La nueva hegemonía china se fortificó, comparando sus potenciales con lo conseguido por países más pequeños, pero igualmente eficientes y atrevidos como Malasia, Corea del Sur y Japón.

China nunca tuvo en cuenta a Europa del Este como modelo de transición, se mantuvo autoritaria en 1990, cuando los tanques aplastaron las demandas universitarias por una democracia multipartidista y, finalmente, desarrolló su propio proyecto que liberalizó la economía a través de zonas estratégicas como Shanghai, donde cada día se mueven más de mil millones de dólares en el mercado de valores.

 Analistas en Washington DC miran a China con vigilante recelo porque después de los Estados Unidos es el país con similar número de efectivos militares, infraestructura y tecnología para la guerra. Voceros del Departamento de Estado declararon que la bomba atómica obtenida por Pakistán era tecnología china, dejando ver que la hegemonía china en lo económico y militar es una incursión amenazante.

China todavía no se declara públicamente como nueva hegemonía.

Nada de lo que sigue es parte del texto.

(** * audio2video: caption timing, subtitle rendering and command planning

    A shallow embedding of [server.mjs] and the properties of its
    caption pipeline: the SRT time codec and serializer, the uniform
    cue allocation of the alignment route, the colour translation and
    command construction of the video route, and the request signer.

    JavaScript strings are sequences of UTF-16 code units, numbers are
    IEEE 754 binary64 values (taken from [SpecFloat]); integer-valued
    numbers are carried as [Z]. *)

From Stdlib Require Import String Ascii.
From Stdlib Require Import ZArith List Bool Lia.
From Stdlib Require Import Floats.SpecFloat.
Import ListNotations.
Local Open Scope Z_scope.

(* ================================================================= *)
(** ** JavaScript strings *)

Module JS.

Definition code_unit := Z.
Definition jsstring := list code_unit.

(** Source literals are UTF-8 text; [js] decodes one into the UTF-16
    code units the engine holds. *)
Fixpoint utf8_units (bs : list Z) : jsstring :=
  match bs with
  | [] => []
  | b0 :: t0 =>
    if b0 <? 0x80 then b0 :: utf8_units t0
    else
      match t0 with
      | [] => [0xFFFD]
      | b1 :: t1 =>
        if b0 <? 0xE0 then ((b0 - 0xC0) * 64 + (b1 - 0x80)) :: utf8_units t1
        else
          match t1 with
          | [] => [0xFFFD]
          | b2 :: t2 =>
            if b0 <? 0xF0
            then ((b0 - 0xE0) * 4096 + (b1 - 0x80) * 64 + (b2 - 0x80))
                   :: utf8_units t2
            else
              match t2 with
              | [] => [0xFFFD]
              | b3 :: t3 =>
                let cp := (b0 - 0xF0) * 262144 + (b1 - 0x80) * 4096
                          + (b2 - 0x80) * 64 + (b3 - 0x80) in
                (0xD800 + (cp - 0x10000) / 1024)
                  :: (0xDC00 + (cp - 0x10000) mod 1024)
                  :: utf8_units t3
              end
          end
      end
  end.

Definition js (s : string) : jsstring :=
  utf8_units (map (fun a => Z.of_N (N_of_ascii a)) (list_ascii_of_string s)).

(** Characters that have no spelling inside a literal here. *)
Definition nl : jsstring := [10].
Definition dquote : jsstring := [34].
Definition squote : jsstring := [39].
Definition backslash : jsstring := [92].

Definition unit_eqb (a b : code_unit) : bool := a =? b.

Fixpoint str_eqb (a b : jsstring) : bool :=
  match a, b with
  | [], [] => true
  | x :: a', y :: b' => unit_eqb x y && str_eqb a' b'
  | _, _ => false
  end.

(** A string is truthy when it is not empty. *)
Definition truthy (s : jsstring) : bool :=
  match s with [] => false | _ :: _ => true end.

(** [a || b] on an optional string field: [undefined] and [''] fall
    through to the default. *)
Definition or_default (field : option jsstring) (dflt : jsstring) : jsstring :=
  match field with
  | Some s => if truthy s then s else dflt
  | None => dflt
  end.

(** An optional string field that is there and truthy. *)
Definition supplied (field : option jsstring) : option jsstring :=
  match field with
  | Some s => if truthy s then Some s else None
  | None => None
  end.

(** ECMAScript WhiteSpace and LineTerminator code points, the set
    [String.prototype.trim] strips. *)
Definition isWhiteSpace (c : code_unit) : bool :=
  existsb (Z.eqb c)
    [0x09; 0x0A; 0x0B; 0x0C; 0x0D; 0x20; 0xA0; 0x1680; 0x2028; 0x2029;
     0x202F; 0x205F; 0x3000; 0xFEFF]
  || ((0x2000 <=? c) && (c <=? 0x200A)).

Fixpoint trimStart (s : jsstring) : jsstring :=
  match s with
  | [] => []
  | c :: t => if isWhiteSpace c then trimStart t else s
  end.

Definition trimEnd (s : jsstring) : jsstring := rev (trimStart (rev s)).

Definition trim (s : jsstring) : jsstring := trimEnd (trimStart s).

(** [s.startsWith(p)] *)
Fixpoint startsWith (p s : jsstring) : bool :=
  match p, s with
  | [], _ => true
  | _ :: _, [] => false
  | x :: p', y :: s' => unit_eqb x y && startsWith p' s'
  end.

(** [s.split(sep)] for a one-unit separator: always at least one piece. *)
Fixpoint split (sep : code_unit) (s : jsstring) : list jsstring :=
  match s with
  | [] => [[]]
  | c :: t =>
    if unit_eqb c sep then [] :: split sep t
    else
      match split sep t with
      | [] => [[c]]
      | piece :: pieces => (c :: piece) :: pieces
      end
  end.

(** [s.replace(c, '')] with a one-unit string pattern: the first
    occurrence only. *)
Fixpoint remove_first (c : code_unit) (s : jsstring) : jsstring :=
  match s with
  | [] => []
  | x :: t => if unit_eqb x c then t else x :: remove_first c t
  end.

(** [s.replace(/c/g, by)] for a one-unit pattern: every occurrence. *)
Fixpoint replace_all (c : code_unit) (by_ : jsstring) (s : jsstring) : jsstring :=
  match s with
  | [] => []
  | x :: t => (if unit_eqb x c then by_ else [x]) ++ replace_all c by_ t
  end.

(** [s.substring(i, j)] for [0 <= i <= j]; both ends clamp to the length. *)
Definition substring (i j : nat) (s : jsstring) : jsstring :=
  firstn (j - i) (skipn i s).

(** [s.padStart(n, fill)] with a one-unit fill string. *)
Definition padStart (n : nat) (fill : code_unit) (s : jsstring) : jsstring :=
  repeat fill (n - length s) ++ s.

(** [parts.join(sep)] *)
Fixpoint join (sep : jsstring) (parts : list jsstring) : jsstring :=
  match parts with
  | [] => []
  | [p] => p
  | p :: rest => p ++ sep ++ join sep rest
  end.

(** Upper-casing of an ASCII code unit. *)
Definition ascii_upper (c : code_unit) : code_unit :=
  if (97 <=? c) && (c <=? 122) then c - 32 else c.

Definition isHighSurrogate (c : code_unit) : bool := (0xD800 <=? c) && (c <=? 0xDBFF).
Definition isLowSurrogate (c : code_unit) : bool := (0xDC00 <=? c) && (c <=? 0xDFFF).

(** The code point a surrogate pair stands for. *)
Definition pair_code_point (hi lo : code_unit) : Z :=
  0x10000 + (hi - 0xD800) * 1024 + (lo - 0xDC00).

Section UpperCase.
(** The Unicode upper-case mapping of a code point outside ASCII,
    given as the code units it maps to. *)
Variable unicode_upper : Z -> jsstring.

(** [s.toUpperCase()]: code point by code point. *)
Fixpoint toUpperCase (s : jsstring) : jsstring :=
  match s with
  | [] => []
  | c :: t =>
    if c <? 0x80 then ascii_upper c :: toUpperCase t
    else
      match t with
      | d :: t' =>
        if isHighSurrogate c && isLowSurrogate d
        then unicode_upper (pair_code_point c d) ++ toUpperCase t'
        else unicode_upper c ++ toUpperCase t
      | [] => unicode_upper c
      end
  end.
End UpperCase.

(** Characters [encodeURIComponent] leaves as they are. *)
Definition isUnreserved (c : code_unit) : bool :=
  ((65 <=? c) && (c <=? 90)) || ((97 <=? c) && (c <=? 122))
  || ((48 <=? c) && (c <=? 57))
  || existsb (Z.eqb c) [45; 95; 46; 33; 126; 42; 39; 40; 41].

Definition utf8_bytes (cp : Z) : list Z :=
  if cp <? 0x80 then [cp]
  else if cp <? 0x800 then [0xC0 + cp / 64; 0x80 + cp mod 64]
  else if cp <? 0x10000
       then [0xE0 + cp / 4096; 0x80 + (cp / 64) mod 64; 0x80 + cp mod 64]
       else [0xF0 + cp / 262144; 0x80 + (cp / 4096) mod 64;
             0x80 + (cp / 64) mod 64; 0x80 + cp mod 64].

Definition percent (byte : Z) : jsstring :=
  let HEX := fun d => if d <? 10 then 48 + d else 55 + d in
  [37; HEX (byte / 16); HEX (byte mod 16)].

(** [encodeURIComponent(s)]; [None] is the URIError of a lone surrogate. *)
Fixpoint encodeURIComponent (s : jsstring) : option jsstring :=
  match s with
  | [] => Some []
  | c :: t =>
    if isUnreserved c then option_map (cons c) (encodeURIComponent t)
    else if isLowSurrogate c then None
    else if isHighSurrogate c then
      match t with
      | d :: t' =>
        if isLowSurrogate d
        then option_map (app (flat_map percent (utf8_bytes (pair_code_point c d))))
                        (encodeURIComponent t')
        else None
      | [] => None
      end
    else option_map (app (flat_map percent (utf8_bytes c))) (encodeURIComponent t)
  end.

(* ----------------------------------------------------------------- *)
(** *** Numbers *)

(** Numbers that hold a time in milliseconds: an integer, or one of the
    values that are not finite.  [Int z] is the double whose value is
    the integer [z]; every integer of magnitude up to 2^53 is one. *)
Inductive number :=
  | Int (z : Z)
  | NaN
  | Infinity (negative : bool).

(** [x < 0] *)
Definition lt0 (x : number) : bool :=
  match x with
  | Int z => z <? 0
  | NaN => false
  | Infinity negative => negative
  end.

(** **** Binary64 arithmetic *)

Module Float64.

Definition prec : Z := 53.
Definition emax : Z := 1024.

Definition float := spec_float.

(** The number an integer literal or an array index denotes. *)
Definition of_Z (z : Z) : float := binary_normalize prec emax z 0 false.
Definition of_nat (n : nat) : float := of_Z (Z.of_nat n).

Sus líderes afirman que el reto inmediato es mantener el ritmo de transformaciones colosales, financiar la seguridad social para la tercera edad, reducir los desastres ecológicos y arrancar a otros 270 millones de la pobreza que aún subsisten con un dólar al día. China es un seductor caso de desarrollo que va consolidando su poder donde otros continentes como América Latina y África no tienen ninguna participación.


Franco Gamboa Rocabado es sociólogo político, catedrático de ciencias políticas de la Universidad Mayor de San Andrés.